I rolled on the floor, numb with exhaustion as if I had lived my life again in those few seconds. He was now my best friend and looking at me with the same expression he had always carried on his pale ghostly face.
By then, I was in tears. I whispered in angst, “Stop it, stop it. Please stop these games. Who are you? Who are you.?”
“I told you Mr.V. I don’t remember who I am. ”
I slowly moved away from him in pain and reached the other corner.
Was he playing with me, to prove some point? Or was his creation designed like this? May be, he was some kind of a vessel where all the souls of the universe just fill and drain from moment to moment. May be he was not a man.

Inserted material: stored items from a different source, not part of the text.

(** Everything but the secret's bypass. *)
Definition readEnv (e : env) : W Config :=
  let d := Defaults in
  metrics ← envInt e EnvMetricsPort 0 0 MaxPort;
  relay ← envInt e EnvRelayBuf DefaultRelayBuf MinRelayBuf MaxRelayBuf;
  qbytes ← envInt e EnvQueueBytes 0 0 MaxQueueBytesPerStream;
  qframes ← envInt e EnvQueueFrames 0 0 MaxFrames;
  qtotal ← envInt e EnvQueueTotal 0 0 MaxQueueBytesTotal;
  overflow ← envInt e EnvOverflowMs 0 0 MaxOverflowWaitMs;
  grace ← envInt e EnvCarrierGrace 5000 MinCarrierGraceMs MaxCarrierGraceMs;
  rbase ← envInt e EnvReconnectBaseMs 1000 100 60000;
  rmax ← envInt e EnvReconnectMaxMs 10000 100 300000;
  rwindow ← envInt e EnvReconnectWindowMs 30000 0 600000;
  rclamp ← envInt e EnvReconnectClampMs 2000 0 300000;
  keepalive ← envInt e EnvTCPKeepAlive 30000 0 36000000;
  bootstrap ← envInt e EnvBootstrapWait 0 0 MaxBootstrapWaitMs;
  sbuf ← envInt e EnvSessionBuf DefaultSessionBuf MinSessionBuf MaxSessionBuf;
  stotal ← envInt e EnvSessionBufTotal 0 0 MaxSessionBufTotal;
  liveness ← envInt e EnvLivenessRounds 0 0 MaxLivenessRounds;
  credits ← envBool e EnvCreditsEnabled false;
  only4 ← envBool e EnvTargetOnlyIPv4 false;
  multi ← envBool e EnvMultiCarrierEnabled false;
  topk ← envInt e EnvPolicyTopK 2 MinPolicyTopK MaxPolicyTopK;
  probing ← envBool e EnvProbingEnabled false;
  budget ← envInt64 e EnvProbeDailyBudget DefaultProbeDailyBudget;
  ttfb ← envInt e EnvTTFBBaselineMs 0 0 MaxTTFBBaselineMs;
  rdebug ← envBool e EnvRoutingDebug false;
  bound ← envInt e EnvTargetDialBoundMs 0 0 120000;
  breaker ← envBool e EnvTargetBreakerEnabled false;
  bwindow ← envInt e EnvTargetBreakerWindowMs 0 0 3600000;
  bthreshold ← envInt e EnvTargetBreakerThreshold 0 0 100000;
  bcooldown ← envInt e EnvTargetBreakerCooldownMs 0 0 3600000;
  btargets ← envInt e EnvTargetBreakerMaxTargets 0 0 100000;
  backoff ← envBool e EnvTargetDialBackoffEnabled false;
  bbase ← envInt e EnvTargetDialBackoffBaseMs 0 0 60000;
  bmax ← envInt e EnvTargetDialBackoffMaxMs 0 0 300000;
  mret (mkConfig
    (envString e EnvSocksListen (SocksListen d)) (envString e EnvWsListen (WsListen d))
    (envString e EnvDownCarrier (DownCarrierAddr d)) (envString e EnvUpWsUrl (UpWsUrl d))
    (envString e EnvDownListen (DownListen d)) (envString e EnvSocksUser (SocksUser d))
    (envString e EnvSocksPass (SocksPass d)) (envString e EnvSocksAllowedSources [])
    (envString e EnvSecret (Secret d)) (AllowWeakSecret d)
    metrics relay (KeepAliveInterval d) qbytes qframes qtotal overflow
    grace rbase rmax rwindow rclamp keepalive bootstrap sbuf stotal liveness
    credits only4 (envString e EnvTargetAddrPolicy (lit "default"))
    multi (envString e EnvDownListen2 (DownListen2 d)) (envString e EnvDownCarrierAddr2 (DownCarrierAddr2 d))
    (envString e EnvDownSNI2 (DownSNI2 d))
    (envString e EnvPolicyMode PolicyStaticMode) topk probing (envString e EnvProbeURL (ProbeURL d)) budget ttfb
    (envString e EnvRoutingRulesFile (RoutingRulesFile d)) (envString e EnvRoutingDefault (RoutingDefault d))
    (envString e EnvWarpSocksAddr (lit "127.0.0.1:40000")) rdebug
    bound breaker bwindow bthreshold bcooldown btargets backoff bbase bmax).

I turned to look at him. A cloud floated above his head as his body continued to transform. The air-conditioned metro suddenly felt warmer.
After a short pause, my father said, “Don’t you think all existence is after all memory, Mr .V?”
Somehow, I thought that the mystery man was genuine and did not mean harm to me or anything. He talked and behaved the same way all the time and it was me who saw those visions. May be all was not right with me. May be all of this was my illusion. I still had a job at hand. I needed to get out of the train. Wise as this man sounded, I would not spend my life, no, not even one night, with somebody who could not remember who he was. Gathering my strength, I got up and snatched the hammer from the fire alarm box and rushed at the glass doors.
I was thrown back with the same speed and fell spreadeagled on the floor.
“Why am I not able to get out of this train? And where does it stop?”
I asked him softly, giving up all effort and looking at the ceiling.
When he answered me, he had morphed again. How did I not expect this? It was the logical final vision.  I was looking at me , sitting in the same place where my father had been, where my wife, son, daughter, sister, colleague and that strange man had all been and I said to me, in a voice I have always heard speak from within and without,“I don’t know, Mr V. This train doesn’t seem to stop anywhere. And even if it does, some people do not seem to be able to get down”.  I spoke slowly as the train descended further into the still of the night.